*Problem to work on:* Restate exactly, and only, the lines from the one containing "next_pid s +" through the end of the entries, keeping both endpoints.

Saved data entries
(* ===== verification/ProcessSpec.v ===== *)
(** * Processes: the table, killing, and what every operation keeps *)
From S2P Require Import Prelude Memory AllocSpec Elf Aslr VfsCompat Process.
From Stdlib Require Import FunctionalExtensionality.
#[local] Open Scope Z_scope.

Definition in_table (i : Z) : Prop := 0 <= i < MAX_PROCESSES.

Lemma slots_spec i : i ∈ slots <-> in_table i.
Proof. unfold slots, in_table. rewrite elem_of_seqZ. lia. Qed.

Lemma slots_nodup : NoDup slots.
Proof. apply NoDup_seqZ. Qed.

Lemma slots_length : length slots = 16%nat.
Proof. reflexivity. Qed.

Lemma is_state_spec q p : is_state q p = true <-> p_state p = q.
Proof. unfold is_state. apply bool_decide_eq_true. Qed.
Lemma is_state_false q p : is_state q p = false <-> p_state p <> q.
Proof. unfold is_state. apply bool_decide_eq_false. Qed.

Lemma head_filter_seq f n k i : head (filter (fun i => f i = true) (seqZ k (Z.of_nat n))) = Some i ->
  k <= i < k + Z.of_nat n /\ f i = true /\ forall j, k <= j < i -> f j = false.
Proof.
  revert k. induction n as [|n IH]; intros k; [done|]. rewrite seqZ_cons by lia. rewrite filter_cons.
  replace (Z.pred (Z.of_nat (S n))) with (Z.of_nat n) by lia. case_decide as Hf.
  - intros [= <-]. split; [lia|]. split; [done|]. lia.
  - intros E. destruct (IH _ E) as (Hr & Hi & Hj). split; [lia|]. split; [done|]. intros j Hjr.
    destruct (decide (j = k)) as [->|]; [by destruct (f k)|]. apply Hj. lia.
Qed.

Lemma head_filter_none {B} (P : B -> Prop) `{forall x, Decision (P x)} l : head (filter P l) = None -> forall x, x ∈ l -> ~ P x.
Proof.
  intros E x Hx Hp. destruct (filter P l) as [|y l'] eqn:Ef; [|done]. apply (elem_of_nil x). rewrite <- Ef. by apply list_elem_of_filter.
Qed.

Lemma find_slot_some f i : find_slot f = Some i -> in_table i /\ f i = true /\ forall j, 0 <= j < i -> f j = false.
Proof. intros E. destruct (head_filter_seq f 16 0 i E) as (Hr & ?). split; [unfold in_table, MAX_PROCESSES; lia|done]. Qed.
(** Starting a program that does not exist fails, but keeps its slot, as a ready process with
    the context the slot had before.  From an empty table, one such call is enough
    for the next voluntary switch to jump to the context of slot 0, which nobody has set
    up; after 16 no program can be started any more. *)
Theorem missing_programs_fill_table (fuel : nat) (s : st) (paths : list (list Z)) :
  p_inv s -> current_pid s = -1 -> (forall i, in_table i -> p_state (proc_table s i) = PROC_STATE_FREE) -> Forall unknown paths -> paths <> [] ->
  next_pid s + Z.of_nat (length paths) < 2 ^ 31 ->
  exists s', creates fuel s paths = Ok (replicate (length paths) (-1), s') /\ p_inv s' /\
    (forall regs, (process_schedule s' regs).1 = SwitchTo (Some 0) /\
       p_context (proc_table (process_schedule s' regs).2 0) = p_context (proc_table s 0)) /\
    (16 <= Z.of_nat (length paths) -> forall path argc argv, create fuel s' path argc argv = Ok (-1, s')).
Proof using Type*.
  intros I Hc Hfree Hu Hne Hp. destruct (creates_leak fuel s paths s 0 I) as (s' & E & I' & Hc' & Hl); try done.
  { intros i Hi. unfold in_table in Hi. rewrite (proj2 (Z.ltb_ge _ _)) by lia. by rewrite Hfree. }
  exists s'. split; [done|]. split; [done|]. assert (in_table 0) as Hin0 by (unfold in_table, MAX_PROCESSES; lia). split.
  - intros regs. destruct (Hl 0 Hin0) as [Hs Hcx]. assert (0 < length paths)%nat by (destruct paths; [done|simpl; lia]).
    rewrite (proj2 (Z.ltb_lt _ _)) in Hs by lia.
    destruct (process_schedule_cases s' regs I') as [(next & Hin & Hr & _ & Hnear & Es)|[Hno _]]; [|by destruct (Hno 0 Hin0)].
    assert (next = 0) as ->.
    { specialize (Hnear 0 Hin0 Hs). rewrite Hc' in Hnear. change (distance (-1) 0) with 0 in Hnear.
      assert (distance (-1) next = next) as Ed; [|unfold in_table in Hin; lia]. unfold distance. change (if 0 <=? -1 then _ else 0) with 0.
      rewrite Z.sub_0_r. apply Z.mod_small. exact Hin. }
    rewrite Es. split; [done|]. rewrite Hc'. destruct (handed_same s' 0 0) as (_ & _ & _ & Ec). rewrite <- Hcx, <- Ec. reflexivity.
  - intros Hlen path argc argv. apply (leaked_full fuel s s' _ path argc argv Hl). lia.
Qed.
End theorems.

*Answer to the exercise:*
  next_pid s + Z.of_nat (length paths) < 2 ^ 31 ->
  exists s', creates fuel s paths = Ok (replicate (length paths) (-1), s') /\ p_inv s' /\
    (forall regs, (process_schedule s' regs).1 = SwitchTo (Some 0) /\
       p_context (proc_table (process_schedule s' regs).2 0) = p_context (proc_table s 0)) /\
    (16 <= Z.of_nat (length paths) -> forall path argc argv, create fuel s' path argc argv = Ok (-1, s')).
Proof using Type*.
  intros I Hc Hfree Hu Hne Hp. destruct (creates_leak fuel s paths s 0 I) as (s' & E & I' & Hc' & Hl); try done.
  { intros i Hi. unfold in_table in Hi. rewrite (proj2 (Z.ltb_ge _ _)) by lia. by rewrite Hfree. }
  exists s'. split; [done|]. split; [done|]. assert (in_table 0) as Hin0 by (unfold in_table, MAX_PROCESSES; lia). split.
  - intros regs. destruct (Hl 0 Hin0) as [Hs Hcx]. assert (0 < length paths)%nat by (destruct paths; [done|simpl; lia]).
    rewrite (proj2 (Z.ltb_lt _ _)) in Hs by lia.
    destruct (process_schedule_cases s' regs I') as [(next & Hin & Hr & _ & Hnear & Es)|[Hno _]]; [|by destruct (Hno 0 Hin0)].
    assert (next = 0) as ->.
    { specialize (Hnear 0 Hin0 Hs). rewrite Hc' in Hnear. change (distance (-1) 0) with 0 in Hnear.
      assert (distance (-1) next = next) as Ed; [|unfold in_table in Hin; lia]. unfold distance. change (if 0 <=? -1 then _ else 0) with 0.
      rewrite Z.sub_0_r. apply Z.mod_small. exact Hin. }
    rewrite Es. split; [done|]. rewrite Hc'. destruct (handed_same s' 0 0) as (_ & _ & _ & Ec). rewrite <- Hcx, <- Ec. reflexivity.
  - intros Hlen path argc argv. apply (leaked_full fuel s s' _ path argc argv Hl). lia.
Qed.
End theorems.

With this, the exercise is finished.